Key takeaways:

  • A Registered Education Savings Plan (RESP) is a tax-advantaged plan to help you save for your child’s education.
  • You can contribute up to $50,000 to an RESP, and family and friends can make deposits, too.
  • RESP savings are invested, so your child may have more than was contributed to pay for post-secondary.
  • To withdraw RESP funds, your child must enrol in a qualifying educational institution.
  • If your child decides not to pursue post-secondary, you have options, such as transferring the account to another child (if they meet the conditions of the plan) or withdrawing the amount you contributed and returning any grants.

Whether your child decides to go to community college, university, trade school or do an apprenticeship, you can invest in their future now by starting a Registered Education Savings Plan (RESP).
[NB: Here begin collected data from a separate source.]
Lemma balance_in_stripped (ls : list string) :
  (forall l, In l ls -> strip l = l) ->
  balance_in ls = find is_money_token ls.
Proof.
  intros Hs. unfold balance_in.
  destruct (find is_money_token ls) as [l|] eqn:E; [|reflexivity].
  apply find_some in E. destruct E as [Hin _]. cbn [option_map].
  now rewrite (stripped_chomp _ (Hs l Hin)), (Hs l Hin).
Qed.

Lemma In_window (lines : list string) (a n : nat) (l : string) :
  In l (window lines a n) -> In l lines.
Proof.
  unfold window. intros H. apply In_skipn with a.
  revert H. generalize (skipn a lines). clear.
  intros xs. revert n. induction xs as [|x r IH]; intros [|n] H; cbn in *;
    try contradiction.
  destruct H as [-> | H]; [now left|right; eauto].
Qed.

End BalanceFacts.

(** * The metadata loops never raise *)

Module RawMeta.

Lemma raw_period_step_Ok (line : string) (m : Raw.Metadata) :
  Raw.period_step line m = Ok (RawSteps.period line m).
Proof.
  unfold Raw.period_step, RawSteps.period.
  destruct (search_period line) as [[g1 g2]|] eqn:E; [|reflexivity].
  destruct (PeriodFacts.search_period_ymd _ _ _ E) as (-> & -> & _).
  reflexivity.
Qed.

Lemma raw_opening_step_Ok (lines : list string) (i : nat) (line : string)
    (m : Raw.Metadata) :
  Raw.opening_step lines i line m = Ok (RawSteps.opening lines i line m).
Proof.
  unfold Raw.opening_step, RawSteps.opening, RawSteps.opening_label.
  destruct (contains "previous balance" (lower line)
            || contains "balance as at" (lower line)); [|reflexivity].
  now rewrite BalanceFacts.find_balance_range.
Qed.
Higher education can be expensive. The average annual cost of post-secondary tuition in Canada increased 2.9% for the 2024-2025 academic year to $7,360 — and that doesn't include fees and cost of living expenses1. Putting a little bit of money into your child's RESP every month or depositing a lump sum every year can add up. Whatever your child wants to be when they grow up, they can pursue their dreams without as much worry about the cost of their education or taking out student loans.

Here's what you need to know about RESPs.

What is an RESP?

A Registered Education Savings Plan is a kind of tax-advantaged account similar to a Tax-Free Savings Account (TFSA). Essentially, the government encourages Canadians to save for their kids' education by providing them with perks.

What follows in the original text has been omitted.